The Canadian Liver Foundation calls on patients with primary liver cancer (HCC) to share their experiences in new global survey

Results will provide doctors and cancer researchers with insights to improve liver cancer treatment now, and in the future

Pour l'information en français, cliquez ici.

The Canadian Liver Foundation has  joined a special partnership of similar organizations across North America, Asia and Europe to ask hundreds of men and women with primary liver cancer (HCC) to share their experiences by responding to the first-ever international survey of people living with HCC.
The anonymous survey is available on-line and patients can access it on their personal computer at . Participating patients will receive a personal identification number and password to log on to the survey, which will assure data privacy at all times. The survey will be available on the web until March 31, 2017. Patients who respond to the survey will also receive a personal copy of this report, which will allow them compare their observations with those of the others who took part in the survey.

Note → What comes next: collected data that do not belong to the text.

(* ===== verification/Reports.v ===== *)
(** * Reports

    Models [src/secopent/domain/reports/models.py] (Module [Report]),
    [application/report_renderer.py] (Modules [ReportRenderer] and
    [ChainSection]), the repository
    [infrastructure/repositories/sqlalchemy_reports.py] (Module [ReportStore])
    and the router [interfaces/api/routers/reports.py] (Module [ReportApi]).
    The templates, the redactor and the model gateway are parameters; the
    entries of a recorded list of classes are texts. *)
From S2P Require Import Prelude PyStr PyTime PyFloat Sha256 Canonical PyJson PyText PyDict Policy Contracts Adapters Verification Findings Assessments Net Scope AuditTrail.

#[local] Open Scope Z_scope.

Module ReportStatus.
Inductive t : Type := DRAFT | RENDERED | APPROVED | RELEASED.
#[export] Instance eq_dec : EqDecision t.
Proof. solve_decision. Defined.
Definition to_string (s : t) : string :=
  match s with DRAFT => "draft" | RENDERED => "rendered" | APPROVED => "approved" | RELEASED => "released" end.
#[export] Program Instance strenum : StrEnum t :=
  { value := to_string; members := [DRAFT; RENDERED; APPROVED; RELEASED] }.
Next Obligation. solve_members. Qed.
Next Obligation. solve_value_inj. Qed.
End ReportStatus.
Notation ReportStatus := ReportStatus.t.
Export (hints) ReportStatus.

Record ReportSection : Type := mkSection { rs_name : string; rs_content : string }.

Record Report : Type := mkReport {
  rp_id : string;
  rp_assessment_id : string;
  rp_title : string;
  rp_sections : list ReportSection;
  rp_finding_count : Z;
  rp_coverage_rate : pyfloat;
  rp_completeness_ok : bool;
  rp_status : ReportStatus;
  rp_digest : string
}.

Module Report.

Definition section (name : string) (r : Report) : option ReportSection :=
  List.find (fun s => bool_decide (rs_name s = name)) (rp_sections r).

Definition section_json (s : ReportSection) : json := JObj [("name", JStr (rs_name s)); ("content", JStr (rs_content s))].

Definition compute_digest (r : Report) : outcome string :=
  rate ← Canonical.json_of_float (rp_coverage_rate r);
  Ret (Canonical.canonical_digest
         (JObj [("id", JStr (rp_id r)); ("assessment_id", JStr (rp_assessment_id r)); ("title", JStr (rp_title r));
                ("sections", JArr (section_json <$> rp_sections r)); ("finding_count", JInt (rp_finding_count r)); ("coverage_rate", rate)])).

Definition with_status (r : Report) (s : ReportStatus) : Report :=
  mkReport (rp_id r) (rp_assessment_id r) (rp_title r) (rp_sections r) (rp_finding_count r) (rp_coverage_rate r) (rp_completeness_ok r) s (rp_digest r).
Definition with_digest (r : Report) (d : string) : Report :=
  mkReport (rp_id r) (rp_assessment_id r) (rp_title r) (rp_sections r) (rp_finding_count r) (rp_coverage_rate r) (rp_completeness_ok r) (rp_status r) d.
Definition with_sections (r : Report) (l : list ReportSection) : Report :=
  mkReport (rp_id r) (rp_assessment_id r) (rp_title r) l (rp_finding_count r) (rp_coverage_rate r) (rp_completeness_ok r) (rp_status r) (rp_digest r).

Definition approve (r : Report) : outcome Report :=
  raise_if (negb (bool_decide (rp_status r = ReportStatus.RENDERED)))
    (DomainValidationError ("cannot approve a report in " +:+ value (rp_status r) +:+ " state"));;
  Ret (with_status r ReportStatus.APPROVED).

Definition release (r : Report) : outcome Report :=
  raise_if (negb (bool_decide (rp_status r = ReportStatus.APPROVED)))
    (DomainValidationError ("cannot release a report in " +:+ value (rp_status r) +:+ " state"));;
  raise_if (negb (rp_completeness_ok r)) (DomainValidationError "cannot release an incomplete report (completeness_ok is False)");;
  Ret (with_status r ReportStatus.RELEASED).

End Report.

(** ** Rendering *)
Record ReportData : Type := mkReportData {
  rd_assessment_id : string;
  rd_title : string;
  scope_summary : string;
  method : string;
  rd_findings : list Finding;
  rd_coverage_rate : pyfloat;
  uncovered_classes : list string;
  evidence_digests : list string;
  rd_assets : list string
}.

(** What the templates are given. *)
Record FindingContext : Type := mkContext {
  fc_title : string;
  fc_severity : string;
  fc_asset : string;
  fc_cwe : list string;
  fc_cve : list string;
  fc_remediation : string;
  fc_evidence : string;
  fc_status : string
}.
Inductive context : Type :=
| ExecutiveSummary (title assessment_id : string) (finding_count : Z) (coverage_rate : pyfloat) (completeness_ok : bool)
| FindingsList (l : list FindingContext)
| CoverageTable (coverage_rate : pyfloat) (uncovered : list string).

In addition to the Canadian Liver Foundation,  a number of other national liver cancer societies are asking patients to take part in the survey. These include: the American Liver Foundation, Blue Faery – The Adrienne Wilson Liver Cancer Association, the British Liver Trust, the European Liver Patients’ Association, the Taiwan Liver Cancer Association and a number of liver cancer treatment units in major medical centres around the world. The survey was developed for these organizations by the research company, Strategic Sight, which will analyze the results in collaboration with the Medical Technology Research Group of the London School of Economics.

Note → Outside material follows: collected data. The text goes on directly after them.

Lemma mission_tail_advances e g s grant_id a rest : (forall x, stays (rest x)) -> advances (mission_tail e g s grant_id a rest).
Proof.
  intros Hr w. apply advances_see, then_advances.
  - destruct (approve_advances (view w) (now_at e 2) (hex12 e 4) (id a) "agent" (risk_caps g) ∅ (sc_digest s) "agent" grant_id w eq_refl) as (H1 & H2 & H3).
    split_and!; [done|done|]. intros th. by rewrite H2.
  - intros _ w1. change (stays_at (started ← on_core (AssessmentService.start (authority uni (view w1)) (now_at e 3) (id a) "agent" (Some grant_id)); rest started) w1).
    apply stays_bind; [|exact Hr].
    destruct (start_advances (view w1) (now_at e 3) (id a) "agent" grant_id w1 eq_refl) as (H1 & H2 & H3 & H4 & _).
    split; [|exact H4]. split_and!; [done|done|]. intros th. by rewrite H2.
Qed.

Lemma mission_tail_authorized e g s grant_id a rest w r w' : (forall x, stays (rest x)) -> keyed (core (view w)) ->
  mission_tail e g s grant_id a rest w = (Ret r, w') -> authorized (view w') grant_id (id a).
Proof.
  intros Hr Hk H. unfold mission_tail in H. apply bindM_Ret in H as (t & w0 & [= <- <-] & H).
  apply bindM_Ret in H as (ap & w1 & Ea & H). apply bindM_Ret in H as (t & w2 & [= <- <-] & H). apply bindM_Ret in H as (st & w3 & Es & H).
  assert (Hk1 : keyed (core (view w1))).
  { destruct (approve_advances (view w) (now_at e 2) (hex12 e 4) (id a) "agent" (risk_caps g) ∅ (sc_digest s) "agent" grant_id w eq_refl) as (_ & _ & HL).
    rewrite Ea in HL. by apply HL. }
  pose proof (start_advances (view w1) (now_at e 3) (id a) "agent" grant_id w1 eq_refl) as (_ & _ & HL & _ & Hp). rewrite Es in HL, Hp. cbn in HL, Hp.
  destruct (Hr st w3) as [_ Hs]. rewrite H in Hs. apply Hs; [by apply HL|]. by apply (Hp Hk1 st).
Qed.

Section dispatch.
Context (e : Env) (g : EngagementGrant) (s : ScopeSnapshot) (project target intent grant_id : string) (cap : RiskClass).

Lemma dispatch_calmly (P : M Mcp (string * json) -> Prop) :
  (forall a rest, (forall x, stays (rest x)) -> (forall x w r w', rest x w = (Ret r, w') -> r.1 = id a) -> P (mission_tail e g s grant_id a rest)) ->
  (forall {A} (m : M Mcp A) f, keepsM m -> (forall a, P (f a)) -> P (m ≫= f)) ->
  P (dispatch uni latest audit_ok rt e g s project target intent grant_id cap).
Proof.
  intros Ht Hb. unfold dispatch.
  do 5 (apply Hb; [calmly|intros ?]).
  apply (Ht _ (fun started => audit audit_ok _;; mret _)).
  - intros x w. apply stays_bind; [apply stays_audit|intros _; apply stays_ret].
  - intros x w r w' (u & w1 & _ & [= <- _])%bindM_Ret. done.
Qed.

Lemma dispatch_advances : advances (dispatch uni latest audit_ok rt e g s project target intent grant_id cap).
Proof.
  apply (dispatch_calmly advances); [intros a rest Hr _; by apply mission_tail_advances|]. intros A m f Hm Hf. by apply advances_after.
Qed.

Lemma dispatch_authorized w r w' : keyed (core (view w)) ->
  dispatch uni latest audit_ok rt e g s project target intent grant_id cap w = (Ret r, w') -> authorized (view w') grant_id r.1.
Proof.
  revert w r w'. apply (dispatch_calmly (fun m => forall w r w', keyed (core (view w)) -> m w = (Ret r, w') -> authorized (view w') grant_id r.1)).
  - intros a rest Hs Hr w r w' Hk H. assert (E : r.1 = id a).
    { unfold mission_tail in H. do 4 (apply bindM_Ret in H as (? & ? & _ & H)). by eapply Hr. }
    rewrite E. by eapply mission_tail_authorized.
  - intros A m f Hm Hf w r w' Hk (a & w1 & E & H)%bindM_Ret. eapply Hf; [|exact H]. by eapply keepsM_keyed.
Qed.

The results of the survey will be made available early in 2017, in the form of a report from the London School of Economics and the participating liver cancer groups. The survey findings will be made available to liver research organizations, scientific journals and the media.  




該匿名調查於線上進行,患者可登陸調查專頁 ,選取自己的語言版本參與調查。在加拿大,有英文、法文與中文三個版本的調查。參與調查者將會收到個人標識碼及密碼,用於登錄調查,以確保資料隱私始終得到保障。線上調查有效時間截至 2017 年 3 月 31 日。參與調查者將收到一份調查報告,令他們將自己的觀察結果與其他參與者的情形進行比較。